The lines from the start of the records through the one containing "From Stdlib Require Import Lia ZArith." are to be restated word for word; please include both ends.

__________

(* ===== verification/UtxoView.v ===== *)
(** * The view of unspent outputs (blockchain/utxoviewpoint.go)

    Entries, and the view of the outputs around a block: outputs are added,
    spent, and restored from the spend journal.  A [nil] entry of the map is
    [Some None]: an output that was looked up and is not there.  Each entry is
    referenced by the view's map only (what is loaded is cloned), so updating it
    in place is updating the map.  Loading from the cache is in ConnectBlock.v. *)
From stdpp Require Import strings.
From Stdlib Require Import Lia ZArith.
From S2P Require Import Prelude Wire MsgTx ScriptError Tokenizer Standard Crypto SigHash RuleError TxRules.

(** ** Entries *)

Definition tfCoinBase : Z := Z.shiftl 1 0.
Definition tfSpent : Z := Z.shiftl 1 1.
Definition tfModified : Z := Z.shiftl 1 2.
Definition tfFresh : Z := Z.shiftl 1 3.

Record UtxoEntry := mkUtxoEntry {
  amount : Z;
  pkScript : bytes;
  blockHeight : Z;
  packedFlags : Z
}.

#[global] Instance UtxoEntry_eq_dec : EqDecision UtxoEntry.
Proof. solve_decision. Defined.

Definition set_packedFlags (entry : UtxoEntry) (f : Z) : UtxoEntry :=
  mkUtxoEntry (amount entry) (pkScript entry) (blockHeight entry) f.

Definition isModified (entry : UtxoEntry) : bool := Z.land (packedFlags entry) tfModified =? tfModified.
Definition isFresh (entry : UtxoEntry) : bool := Z.land (packedFlags entry) tfFresh =? tfFresh.
Definition entry_IsCoinBase (entry : UtxoEntry) : bool := Z.land (packedFlags entry) tfCoinBase =? tfCoinBase.
Definition IsSpent (entry : UtxoEntry) : bool := Z.land (packedFlags entry) tfSpent =? tfSpent.

Definition baseEntrySize : Z := 40.

(** The capacity of a script of the cache is its length: it was allocated for
    the entry. *)
Definition memoryUsage (entry : option UtxoEntry) : Z :=
  match entry with None => 0 | Some entry => baseEntrySize + zlen (pkScript entry) end.

Definition Spend (entry : UtxoEntry) : UtxoEntry :=
  if IsSpent entry then entry
  else set_packedFlags entry (Z.lor (packedFlags entry) (Z.lor tfSpent tfModified)).

Definition Clone (entry : option UtxoEntry) : option UtxoEntry :=
  match entry with
  | None => None
  | Some entry => Some (mkUtxoEntry (amount entry) (pkScript entry) (blockHeight entry) (packedFlags entry))
  end.

Definition NewUtxoEntry (txOut : TxOut) (blockHeight : Z) (isCoinbase : bool) : UtxoEntry :=
  mkUtxoEntry (Value txOut) (PkScript txOut) blockHeight (if isCoinbase then tfCoinBase else 0).

Record SpentTxOut := mkSpentTxOut {
  stxo_Amount : Z;
  stxo_PkScript : bytes;
  stxo_Height : Z;
  stxo_IsCoinBase : bool
}.

(** What a spend of the entry records. *)
Definition stxo_of (entry : UtxoEntry) : SpentTxOut :=
  mkSpentTxOut (amount entry) (pkScript entry) (blockHeight entry) (entry_IsCoinBase entry).

(** ** The view *)

Record UtxoViewpoint := mkView {
  entries : gmap OutPoint (option UtxoEntry);
  bestHash : bytes
}.

Definition set_entries (view : UtxoViewpoint) m : UtxoViewpoint := mkView m (bestHash view).
Definition SetBestHash (hash : bytes) (view : UtxoViewpoint) : UtxoViewpoint := mkView (entries view) hash.
Definition BestHash (view : UtxoViewpoint) : bytes := bestHash view.

Definition NewUtxoViewpoint : UtxoViewpoint := mkView ∅ zeroHash.

(** A missing key reads as [nil]. *)
Definition LookupEntry (view : UtxoViewpoint) (outpoint : OutPoint) : option UtxoEntry :=
  mjoin (entries view !! outpoint).

Definition view_FetchPrevOutput (view : UtxoViewpoint) : PrevOutputFetcher := λ op,
  match LookupEntry view op with
  | None => None
  | Some prevOut => Some (mkTxOut (amount prevOut) (pkScript prevOut))
  end.

Definition RemoveEntry (outpoint : OutPoint) (view : UtxoViewpoint) : UtxoViewpoint :=
  set_entries view (delete outpoint (entries view)).

(** A created output's flags. *)
Definition created_flags (isCoinBase : bool) : Z :=
  Z.lor (Z.lor tfFresh tfModified) (if isCoinBase then tfCoinBase else 0).

Definition view_addTxOut (view : UtxoViewpoint) (outpoint : OutPoint) (txOut : TxOut)
    (isCoinBase : bool) (blockHeight : Z) : result RuleErr UtxoViewpoint :=
  unspendable ← lift_script (IsUnspendable (PkScript txOut));
  if (unspendable : bool) then Ok view
  else
    let entry := mkUtxoEntry (Value txOut) (PkScript txOut) blockHeight (created_flags isCoinBase) in
    Ok (set_entries view (<[outpoint := Some entry]> (entries view))).

Section view.
Context `{HashFns}.

Definition AddTxOut (view : UtxoViewpoint) (tx : MsgTx) (txOutIdx blockHeight : Z)
    : result RuleErr UtxoViewpoint :=
  if u32 (zlen (tx_TxOut tx)) <=? txOutIdx then Ok view
  else
    let prevOut := mkOutPoint (TxHash tx) txOutIdx in
    txOut ← go_index (tx_TxOut tx) txOutIdx;
    view_addTxOut view prevOut txOut (IsCoinBase tx) blockHeight.

Fixpoint AddTxOuts_loop (view : UtxoViewpoint) (hash : bytes) (outs : list TxOut) (txOutIdx : Z)
    (isCoinBase : bool) (blockHeight : Z) : result RuleErr UtxoViewpoint :=
  match outs with
  | [] => Ok view
  | txOut :: outs =>
      view ← view_addTxOut view (mkOutPoint hash (u32 txOutIdx)) txOut isCoinBase blockHeight;
      AddTxOuts_loop view hash outs (txOutIdx + 1) isCoinBase blockHeight
  end.

Definition AddTxOuts (view : UtxoViewpoint) (tx : MsgTx) (blockHeight : Z)
    : result RuleErr UtxoViewpoint :=
  AddTxOuts_loop view (TxHash tx) (tx_TxOut tx) 0 (IsCoinBase tx) blockHeight.

(** [stxos] is [nil] where no journal is asked for. *)
Fixpoint spend_loop (view : UtxoViewpoint) (ins : list TxIn) (stxos : option (list SpentTxOut))
    : result RuleErr (UtxoViewpoint * option (list SpentTxOut)) :=
  match ins with
  | [] => Ok (view, stxos)
  | txIn :: ins =>
      match LookupEntry view (PreviousOutPoint txIn) with
      | None => Fail (assertError "view missing input")
      | Some entry =>
          let stxos := (λ l, l ++ [stxo_of entry]) <$> stxos in
          spend_loop (set_entries view (<[PreviousOutPoint txIn := Some (Spend entry)]> (entries view))) ins stxos
      end
  end.

Definition view_connectTransaction (view : UtxoViewpoint) (tx : MsgTx) (blockHeight : Z)
    (stxos : option (list SpentTxOut)) : result RuleErr (UtxoViewpoint * option (list SpentTxOut)) :=
  if IsCoinBase tx then
    view ← AddTxOuts view tx blockHeight;
    Ok (view, stxos)
  else
    '(view, stxos) ← spend_loop view (tx_TxIn tx) stxos;
    view ← AddTxOuts view tx blockHeight;
    Ok (view, stxos).

Fixpoint connect_loop (view : UtxoViewpoint) (txs : list MsgTx) (blockHeight : Z)
    (stxos : option (list SpentTxOut)) : result RuleErr (UtxoViewpoint * option (list SpentTxOut)) :=
  match txs with
  | [] => Ok (view, stxos)
  | tx :: txs =>
      '(view, stxos) ← view_connectTransaction view tx blockHeight stxos;
      connect_loop view txs blockHeight stxos
  end.

(** The parts of a [btcutil.Block] the functions use. *)
Record Block := mkBlock {
  b_Hash : bytes;
  b_PrevBlock : bytes;
  b_Height : Z;
  b_Transactions : list MsgTx
}.

Definition view_connectTransactions (view : UtxoViewpoint) (block : Block)
    (stxos : option (list SpentTxOut)) : result RuleErr (UtxoViewpoint * option (list SpentTxOut)) :=
  '(view, stxos) ← connect_loop view (b_Transactions block) (b_Height block) stxos;
  Ok (SetBestHash (b_Hash block) view, stxos).

(** *** Disconnecting *)

(** [block.Transactions()[1:]] panics on an empty block. *)
Definition countSpentOutputs {E} (block : Block) : result E Z :=
  txs ← go_slice (b_Transactions block) 1 (zlen (b_Transactions block));
  Ok (foldl (λ numSpent tx, numSpent + zlen (tx_TxIn tx)) 0 txs).

(** Marks the outputs of a transaction as spent, with an entry for each. *)
Fixpoint unconnect_outs (view : UtxoViewpoint) (hash : bytes) (outs : list TxOut) (txOutIdx : Z)
    (packedFlags blockHeight : Z) : result RuleErr UtxoViewpoint :=
  match outs with
  | [] => Ok view
  | txOut :: outs =>
      unspendable ← lift_script (IsUnspendable (PkScript txOut));
      let view :=
        if (unspendable : bool) then view
        else
          let prevOut := mkOutPoint hash (u32 txOutIdx) in
          let entry := default (mkUtxoEntry (Value txOut) (PkScript txOut) blockHeight packedFlags)
                         (LookupEntry view prevOut) in
          set_entries view (<[prevOut := Some (Spend entry)]> (entries view)) in
      unconnect_outs view hash outs (txOutIdx + 1) packedFlags blockHeight
  end.

(** Restores what the inputs spent; the inputs come last first. *)
Fixpoint restore_ins (view : UtxoViewpoint) (rev_ins : list TxIn) (stxos : list SpentTxOut) (stxoIdx : Z)
    : result RuleErr (UtxoViewpoint * Z) :=
  match rev_ins with
  | [] => Ok (view, stxoIdx)
  | txIn :: rev_ins =>
      stxo ← go_index stxos stxoIdx;
      let entry := mkUtxoEntry (stxo_Amount stxo) (stxo_PkScript stxo) (stxo_Height stxo)
        (Z.lor tfModified (if stxo_IsCoinBase stxo then tfCoinBase else 0)) in
      restore_ins (set_entries view (<[PreviousOutPoint txIn := Some entry]> (entries view)))
        rev_ins stxos (stxoIdx - 1)
  end.

(** The transactions come last first; [txIdx] is the index of the first of
    them. *)
Fixpoint disconnect_loop (view : UtxoViewpoint) (rev_txs : list MsgTx) (txIdx : Z) (blockHeight : Z)
    (stxos : list SpentTxOut) (stxoIdx : Z) : result RuleErr UtxoViewpoint :=
  match rev_txs with
  | [] => Ok view
  | tx :: rev_txs =>
      let isCoinBase := txIdx =? 0 in
      let packedFlags := if isCoinBase then tfCoinBase else 0 in
      view ← unconnect_outs view (TxHash tx) (tx_TxOut tx) 0 packedFlags blockHeight;
      if isCoinBase then disconnect_loop view rev_txs (txIdx - 1) blockHeight stxos stxoIdx
      else
        '(view, stxoIdx) ← restore_ins view (rev (tx_TxIn tx)) stxos stxoIdx;
        disconnect_loop view rev_txs (txIdx - 1) blockHeight stxos stxoIdx
  end.

Definition disconnectTransactions (view : UtxoViewpoint) (block : Block) (stxos : list SpentTxOut)
    : result RuleErr UtxoViewpoint :=
  n ← countSpentOutputs block;
  if negb (zlen stxos =? n) then Fail (assertError "disconnectTransactions called with bad spent transaction out information")
  else
    let transactions := b_Transactions block in
    view ← disconnect_loop view (rev transactions) (zlen transactions - 1) (b_Height block) stxos (zlen stxos - 1);
    Ok (SetBestHash (b_PrevBlock block) view).

(** [commit]: the loop over the map acts on each entry alone. *)
Definition commit (view : UtxoViewpoint) : UtxoViewpoint :=
  set_entries view (omap (λ entry,
    match entry with
    | None => None
    | Some entry =>
        if isModified entry && IsSpent entry then None
        else Some (Some (set_packedFlags entry (Z.lxor (packedFlags entry) tfModified)))
    end) (entries view)).

(** *** What a block needs *)

(** [txInFlight]: where in the block a transaction is; of two with the same hash
    the later one. *)
Fixpoint in_flight (txs : list MsgTx) (i : Z) (txInFlight : gmap bytes Z) : gmap bytes Z :=
  match txs with
  | [] => txInFlight
  | tx :: txs => in_flight txs (i + 1) (<[TxHash tx := i]> txInFlight)
  end.

Fixpoint find_ins (view : UtxoViewpoint) (transactions : list MsgTx) (blockHeight : Z)
    (txInFlight : gmap bytes Z) (i : Z) (ins : list TxIn) (needed : list OutPoint)
    : result RuleErr (UtxoViewpoint * list OutPoint) :=
  match ins with
  | [] => Ok (view, needed)
  | txIn :: ins =>
      let fetch :=
        match entries view !! PreviousOutPoint txIn with
        | Some _ => find_ins view transactions blockHeight txInFlight i ins needed
        | None => find_ins view transactions blockHeight txInFlight i ins (needed ++ [PreviousOutPoint txIn])
        end in
      match txInFlight !! op_Hash (PreviousOutPoint txIn) with
      | Some inFlightIndex =>
          if inFlightIndex <=? i then
            originTx ← go_index transactions inFlightIndex;
            view ← AddTxOuts view originTx blockHeight;
            find_ins view transactions blockHeight txInFlight i ins needed
          else fetch
      | None => fetch
      end
  end.

Fixpoint find_txs (view : UtxoViewpoint) (transactions : list MsgTx) (blockHeight : Z)
    (txInFlight : gmap bytes Z) (i : Z) (txs : list MsgTx) (needed : list OutPoint)
    : result RuleErr (UtxoViewpoint * list OutPoint) :=
  match txs with
  | [] => Ok (view, needed)
  | tx :: txs =>
      '(view, needed) ← find_ins view transactions blockHeight txInFlight i (tx_TxIn tx) needed;
      find_txs view transactions blockHeight txInFlight (i + 1) txs needed
  end.

Definition findInputsToFetch (view : UtxoViewpoint) (block : Block)
    : result RuleErr (UtxoViewpoint * list OutPoint) :=
  let transactions := b_Transactions block in
  txs ← go_slice transactions 1 (zlen transactions);
  find_txs view transactions (b_Height block) (in_flight transactions 0 ∅) 0 txs [].
End view.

__________

### [Completed task]
(* ===== verification/UtxoView.v ===== *)
(** * The view of unspent outputs (blockchain/utxoviewpoint.go)

    Entries, and the view of the outputs around a block: outputs are added,
    spent, and restored from the spend journal.  A [nil] entry of the map is
    [Some None]: an output that was looked up and is not there.  Each entry is
    referenced by the view's map only (what is loaded is cloned), so updating it
    in place is updating the map.  Loading from the cache is in ConnectBlock.v. *)
From stdpp Require Import strings.
From Stdlib Require Import Lia ZArith.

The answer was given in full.